Chapter 2: Overview of technologies for genome analysis

Chapter 2: Overview of technologies for genome analysis#

As human geneticists, we are primarily interested in studing genetic variation, or differences in genome sequences across individuals. Multiple technologies now enable profiling genetic variation at a massive scale. While the majority of the course will focus on what we can do with all of that data, it is important to have an understanding of the basic sources of data we’ll be working with.

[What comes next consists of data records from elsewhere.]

(** X25: the rollback is tied to the insert of the settings coming back
    without data.  When that insert raises, [create_project] raises status
    500 without asking for any delete, and the new project stays in the
    table without settings; the same holds when the rollback delete itself
    raises. *)
Theorem create_project_without_rollback (name description clerk_id : string)
  (s : db) :
  project_insert f = Written ->
  (forall msg,
      settings_insert f = WriteRaises (Exception msg) ->
      create_project f name description clerk_id s =
      (Run.Fail
         (HTTPException 500
            ("An internal server error occurred while creating project: "
             ++ msg)),
       mkDb (projects s
             ++ [mkProject (new_project_id f) name description clerk_id])
            (project_settings s)
            (trace s ++ [InsertProject name description clerk_id;
                         InsertSettings (new_project_id f)]))) /\
  (forall msg,
      settings_insert f = WriteNoData ->
      rollback_delete f = Some (Exception msg) ->
      create_project f name description clerk_id s =
      (Run.Fail
         (HTTPException 500
            ("An internal server error occurred while creating project: "
             ++ msg)),
       mkDb (projects s
             ++ [mkProject (new_project_id f) name description clerk_id])
            (project_settings s)
            (trace s ++ [InsertProject name description clerk_id;
                         InsertSettings (new_project_id f);
                         DeleteProjectById (new_project_id f)]))).
Proof.
  intros Hins.
  unfold create_project, reraise_as, Run.try_except, Run.bind,
    insert_project, insert_settings, delete_project_by_id, Run.raise,
    Run.ret, called.
  rewrite Hins. cbn [projects project_settings trace project_id].
  split.
  - intros msg Hset. rewrite Hset. cbn [str_exn settings_project_id
      default_settings]. now rewrite <- app_assoc.
  - intros msg Hset Hdel. rewrite Hset.
    cbn [projects project_settings trace]. rewrite Hdel.
    cbn [str_exn settings_project_id default_settings].
    now rewrite <- !app_assoc.
Qed.

(** X26: [delete_project] never removes a project of another user,
    whatever the database does; and for a project that is not the caller's
    (or does not exist) it raises status 404 and asks for no delete. *)
Theorem delete_project_respects_owner (id clerk_id : string) (s : db) :
  (forall p,
      In p (projects s) -> project_clerk_id p <> clerk_id ->
      In p (projects (snd (delete_project f id clerk_id s)))) /\
  (ownership_select f = None ->
   (forall p, In p (projects s) -> owned id clerk_id p = false) ->
   delete_project f id clerk_id s =
   (Run.Fail
      (HTTPException 404
         "Project not found or you don't have permission to delete it"),
    mkDb (projects s) (project_settings s)
         (trace s ++ [SelectProject id clerk_id]))).
Proof.
  unfold delete_project, reraise_as, Run.try_except, Run.bind,
    select_owned, delete_owned, Run.raise, Run.ret, called.
  split.
  - intros p Hp Hother.
    destruct (ownership_select f) as [e|]; [destruct e; exact Hp |].
    cbn [projects project_settings trace].
    destruct (filter (owned id clerk_id) (projects s)) as [|q qs] eqn:Hown;
      [exact Hp |].
    destruct (project_delete f) as [e | |];
      [destruct e; exact Hp | exact Hp |].
    cbn [projects project_settings trace]. rewrite Hown.
    cbn [snd projects]. apply filter_In.
    split; [exact Hp |]. unfold owned. apply negb_true_iff.
    apply andb_false_iff. right. now apply String.eqb_neq.
  - intros Hsel Hnone. rewrite Hsel. cbn [projects project_settings trace].
    assert (Hempty : filter (owned id clerk_id) (projects s) = []).
    { induction (projects s) as [|q qs IH]; [reflexivity |].
      cbn [filter]. rewrite (Hnone q) by now left.
      apply IH. intros p Hp. apply Hnone. now right. }
    now rewrite Hempty.
Qed.

End ProjectCrudFacts.

Section ProjectCrudExamples.

Import ProjectCrud.

Lemma create_project_all_or_nothing_witness :
  exists s',
    create_project
      (mkFaults Written "p7" WriteNoData None None Written)
      "Films" "all about films" "u1" empty_db =
    (Run.Fail
       (HTTPException 422
          "Failed to create project settings - project creation rolled back"),
     s') /\
    projects s' = [] /\ project_settings s' = [].
Proof.
  apply (create_project_all_or_nothing
           (mkFaults Written "p7" WriteNoData None None Written)
           "Films" "all about films" "u1" empty_db).
  - reflexivity.
  - intros p [].
  - reflexivity.
  - reflexivity.
Defined.

Lemma create_project_without_rollback_witness :
  create_project
    (mkFaults Written "p7" (WriteRaises (Exception "timeout")) None None
       Written)
    "Films" "all about films" "u1" empty_db =
  (Run.Fail
     (HTTPException 500
        "An internal server error occurred while creating project: timeout"),
   mkDb [mkProject "p7" "Films" "all about films" "u1"] []
        [InsertProject "Films" "all about films" "u1"; InsertSettings "p7"]).
Proof.
  apply (create_project_without_rollback
           (mkFaults Written "p7" (WriteRaises (Exception "timeout")) None
              None Written)
           "Films" "all about films" "u1" empty_db).
  - reflexivity.
  - reflexivity.
Defined.

Lemma delete_project_respects_owner_witness :
  delete_project (no_faults "p9") "p7" "u2"
    (mkDb [mkProject "p7" "Films" "all about films" "u1"] [] []) =
  (Run.Fail
     (HTTPException 404
        "Project not found or you don't have permission to delete it"),
   mkDb [mkProject "p7" "Films" "all about films" "u1"] []
        [SelectProject "p7" "u2"]).
Proof.
  apply (delete_project_respects_owner (no_faults "p9") "p7" "u2"
           (mkDb [mkProject "p7" "Films" "all about films" "u1"] [] [])).
  - reflexivity.
  - intros p [<- | []]. reflexivity.
Defined.

End ProjectCrudExamples.

(** ** The token cache of the authentication *)

Section TokenCache.

Import ClerkAuth.

Ltac run_auth :=
  unfold get_current_user_clerk_id, authenticate_body, check_cache,
    cache_lookup, cache_delete, cache_store, authenticate, append_log, now,
    Run.try_except, Run.bind, Run.ret, Run.raise.

Lemma bearer_shown (h : option string) :
  is_bearer h = true ->
  ("DEBUG: Auth Header present: " ++ shown_bool h ++ nl)%string =
  ("DEBUG: Auth Header present: True" ++ nl)%string.
Proof.
  destruct h as [h|]; [|discriminate]. simpl.
  now destruct (truthy h).
Qed.

Lemma hit_run (env : auth_env) (r : request) (s : auth_state)
  (clerk_id : string) (timestamp : PrimFloat.float) :
  is_bearer (authorization r) = true ->
  log_fault env ("DEBUG: Auth Header present: True" ++ nl) = None ->
  PyDict.get (token_of (authorization r)) (token_cache s)
  = Some (clerk_id, timestamp) ->
  PrimFloat.ltb (PrimFloat.sub (clock env (S (ticks s))) timestamp) CACHE_TTL
  = true ->
  get_current_user_clerk_id env r s =
  (Run.Done clerk_id,
   mkAuthState (token_cache s) (3 + ticks s)
     (calls s ++ [AppendLog ("DEBUG: Auth Header present: True" ++ nl)])).
Proof.
  intros Hb Hlog Hget Hfresh. run_auth.
  rewrite (bearer_shown _ Hb), Hlog, Hb.
  cbn [token_cache ticks calls]. rewrite Hget.
  cbn [token_cache ticks calls]. now rewrite Hfresh.
Qed.

(** X27: a request whose Bearer token is in the cache with a time stamp
    less than 60 seconds old is answered from the cache: the cached id is
    returned, the SDK is not called and the cache is left as it is. *)
Theorem cached_token_served (env : auth_env) (r : request) (s : auth_state)
  (clerk_id : string) (timestamp : PrimFloat.float) :
  is_bearer (authorization r) = true ->
  log_fault env ("DEBUG: Auth Header present: True" ++ nl) = None ->
  PyDict.get (token_of (authorization r)) (token_cache s)
  = Some (clerk_id, timestamp) ->
  PrimFloat.ltb (PrimFloat.sub (clock env (S (ticks s))) timestamp) CACHE_TTL
  = true ->
  get_current_user_clerk_id env r s =
  (Run.Done clerk_id,
   mkAuthState (token_cache s) (3 + ticks s)
     (calls s ++ [AppendLog ("DEBUG: Auth Header present: True" ++ nl)])).
Proof. apply hit_run. Qed.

Genomics technologies have evolved rapidly over the last 10-20 years. However we will focus on a few main technologies that are most widely used, each with different pros and cons:

  • Genotyping arrays: Genotyping arrays assay a predefined set of positions in the genome already known to be polymorphic (variable in the population). They typically analyze a million or so positions that are known to be variable across individuals. By focusing on a small subset (<1%) of the genome, they are both very cheap (around $100 or less per person) and result in data that is a pretty manageable size.

  • Next-generation sequencing (NGS): NGS (most notably, Illumina technology) enables sequencing of DNA fragments. However, we cannot read entire chromosomes of DNA at once. Rather, the genome is fragmented into small sequences. NGS generates billions of short reads of DNA, usually around 100-150bp each. These short sequences of DNA can then be aligned back to a reference genome. Mutations are identified by comparing observed bases in the reads to those in the reference genome to identify differences. Modern NGS data is highly accurate, with per-base errors less than 1%.

  • Long-read sequencing: In the last 5 years or so, technologies enabling much longer reads (10s to hundreds of kilobases long in one go) have become available. The two major technologies for long reads are currently Oxford Nanopore (ONT) and Pacific Biosciences (Pacbio). Until recently, long reads have had very high per-base error rates (around 10-15%). In the last several years, “hifi” technology from Pacbio has brought the error rate down to close to that of Illumina reads.

In the following sections we describe more details about each of these technologies, and some of their pros and cons. Note, there is a lot to know about sequencing technologies and analysis of sequencing data. We will not cover these topics exhaustively in this course and instead will focus mostly on downstream applications once we have a list of genetic variants.